• **The problem**: Output exactly the span of lines beginning with the one that holds "[by left|by right]." and ending with the last line of the data below.

Segment Start: Extracted records

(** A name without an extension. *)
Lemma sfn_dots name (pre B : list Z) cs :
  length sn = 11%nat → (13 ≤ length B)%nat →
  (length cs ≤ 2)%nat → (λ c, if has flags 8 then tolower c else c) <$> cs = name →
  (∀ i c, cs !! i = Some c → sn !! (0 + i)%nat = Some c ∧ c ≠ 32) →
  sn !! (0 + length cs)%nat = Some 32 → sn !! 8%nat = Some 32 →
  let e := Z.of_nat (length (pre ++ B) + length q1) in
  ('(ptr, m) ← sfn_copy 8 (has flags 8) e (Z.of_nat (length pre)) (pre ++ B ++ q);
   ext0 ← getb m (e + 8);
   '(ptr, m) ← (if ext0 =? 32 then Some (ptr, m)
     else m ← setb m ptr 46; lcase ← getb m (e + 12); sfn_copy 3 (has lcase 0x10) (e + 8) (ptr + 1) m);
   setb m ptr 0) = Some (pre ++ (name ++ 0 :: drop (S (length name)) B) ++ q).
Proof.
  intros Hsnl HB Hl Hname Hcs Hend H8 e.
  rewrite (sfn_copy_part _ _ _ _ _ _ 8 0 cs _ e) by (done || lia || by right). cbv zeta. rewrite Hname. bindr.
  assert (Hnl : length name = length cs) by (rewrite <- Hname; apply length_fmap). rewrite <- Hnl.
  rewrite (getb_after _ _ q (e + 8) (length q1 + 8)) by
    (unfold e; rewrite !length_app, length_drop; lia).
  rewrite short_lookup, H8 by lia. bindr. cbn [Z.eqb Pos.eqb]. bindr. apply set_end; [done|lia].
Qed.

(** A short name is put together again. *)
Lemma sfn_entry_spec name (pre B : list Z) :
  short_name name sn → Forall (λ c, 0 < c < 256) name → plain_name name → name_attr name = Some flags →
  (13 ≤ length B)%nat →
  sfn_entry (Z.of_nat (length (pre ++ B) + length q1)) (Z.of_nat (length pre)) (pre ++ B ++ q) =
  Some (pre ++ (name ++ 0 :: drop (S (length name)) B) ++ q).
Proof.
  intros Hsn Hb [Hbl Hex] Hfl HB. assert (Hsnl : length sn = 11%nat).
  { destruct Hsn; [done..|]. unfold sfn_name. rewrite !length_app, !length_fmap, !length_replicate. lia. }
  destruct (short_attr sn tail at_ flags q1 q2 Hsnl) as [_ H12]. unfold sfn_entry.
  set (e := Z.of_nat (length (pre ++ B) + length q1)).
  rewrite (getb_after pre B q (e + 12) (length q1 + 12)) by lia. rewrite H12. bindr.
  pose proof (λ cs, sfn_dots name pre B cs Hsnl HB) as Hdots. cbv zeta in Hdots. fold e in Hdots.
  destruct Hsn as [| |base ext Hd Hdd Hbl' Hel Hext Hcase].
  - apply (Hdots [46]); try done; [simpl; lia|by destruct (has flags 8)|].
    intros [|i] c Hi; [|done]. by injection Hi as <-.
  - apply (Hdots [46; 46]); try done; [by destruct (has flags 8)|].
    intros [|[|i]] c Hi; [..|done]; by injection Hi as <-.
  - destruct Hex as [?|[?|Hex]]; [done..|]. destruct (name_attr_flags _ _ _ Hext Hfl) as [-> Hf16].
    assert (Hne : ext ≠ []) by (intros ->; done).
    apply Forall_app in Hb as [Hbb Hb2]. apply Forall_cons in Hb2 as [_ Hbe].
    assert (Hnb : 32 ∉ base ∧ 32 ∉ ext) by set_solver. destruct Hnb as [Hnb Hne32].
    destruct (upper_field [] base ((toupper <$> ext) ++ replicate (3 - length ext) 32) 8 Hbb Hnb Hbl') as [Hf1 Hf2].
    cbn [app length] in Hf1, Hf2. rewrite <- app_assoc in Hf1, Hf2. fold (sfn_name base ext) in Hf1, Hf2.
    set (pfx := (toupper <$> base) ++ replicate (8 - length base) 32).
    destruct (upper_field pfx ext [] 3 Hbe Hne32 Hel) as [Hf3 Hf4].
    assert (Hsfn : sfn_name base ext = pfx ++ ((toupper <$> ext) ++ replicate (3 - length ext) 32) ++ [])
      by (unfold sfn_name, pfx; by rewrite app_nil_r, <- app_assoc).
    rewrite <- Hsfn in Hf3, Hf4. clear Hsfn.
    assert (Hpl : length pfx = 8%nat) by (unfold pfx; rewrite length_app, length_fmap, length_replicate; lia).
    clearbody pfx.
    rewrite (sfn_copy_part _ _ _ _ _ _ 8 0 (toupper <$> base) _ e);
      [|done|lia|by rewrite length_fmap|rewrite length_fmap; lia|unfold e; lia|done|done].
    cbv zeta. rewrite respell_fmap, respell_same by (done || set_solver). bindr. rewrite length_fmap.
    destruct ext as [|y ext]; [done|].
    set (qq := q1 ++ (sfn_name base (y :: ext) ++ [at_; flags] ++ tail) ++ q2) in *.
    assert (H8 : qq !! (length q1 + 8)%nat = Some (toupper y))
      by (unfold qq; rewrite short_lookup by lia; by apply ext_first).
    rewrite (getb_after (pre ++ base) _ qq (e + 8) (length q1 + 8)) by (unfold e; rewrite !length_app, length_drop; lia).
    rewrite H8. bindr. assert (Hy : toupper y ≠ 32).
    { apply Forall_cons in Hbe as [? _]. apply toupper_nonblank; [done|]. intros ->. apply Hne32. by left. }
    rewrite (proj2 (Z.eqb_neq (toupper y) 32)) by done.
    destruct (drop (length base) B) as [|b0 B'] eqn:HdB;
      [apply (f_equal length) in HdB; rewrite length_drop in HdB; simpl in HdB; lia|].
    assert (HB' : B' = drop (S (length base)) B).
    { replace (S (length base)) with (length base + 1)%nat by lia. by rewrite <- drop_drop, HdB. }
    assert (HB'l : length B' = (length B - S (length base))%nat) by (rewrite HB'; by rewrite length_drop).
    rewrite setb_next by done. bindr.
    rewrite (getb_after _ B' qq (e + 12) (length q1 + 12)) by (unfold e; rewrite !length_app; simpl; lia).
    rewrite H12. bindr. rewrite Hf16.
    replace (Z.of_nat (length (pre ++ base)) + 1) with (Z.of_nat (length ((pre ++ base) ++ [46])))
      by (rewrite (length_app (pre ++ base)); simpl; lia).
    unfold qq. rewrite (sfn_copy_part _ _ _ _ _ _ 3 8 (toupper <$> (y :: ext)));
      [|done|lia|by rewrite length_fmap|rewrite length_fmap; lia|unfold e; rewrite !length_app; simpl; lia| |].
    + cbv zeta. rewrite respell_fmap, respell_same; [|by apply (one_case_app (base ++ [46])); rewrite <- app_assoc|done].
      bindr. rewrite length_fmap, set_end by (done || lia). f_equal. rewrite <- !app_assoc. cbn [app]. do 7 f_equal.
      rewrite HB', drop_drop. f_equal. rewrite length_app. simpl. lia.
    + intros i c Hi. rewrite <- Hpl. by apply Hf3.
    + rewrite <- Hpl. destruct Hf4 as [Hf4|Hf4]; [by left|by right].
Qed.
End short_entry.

Segment End: Extracted records

• **Exercise result**:
    + rewrite <- Hpl. destruct Hf4 as [Hf4|Hf4]; [by left|by right].
Qed.
End short_entry.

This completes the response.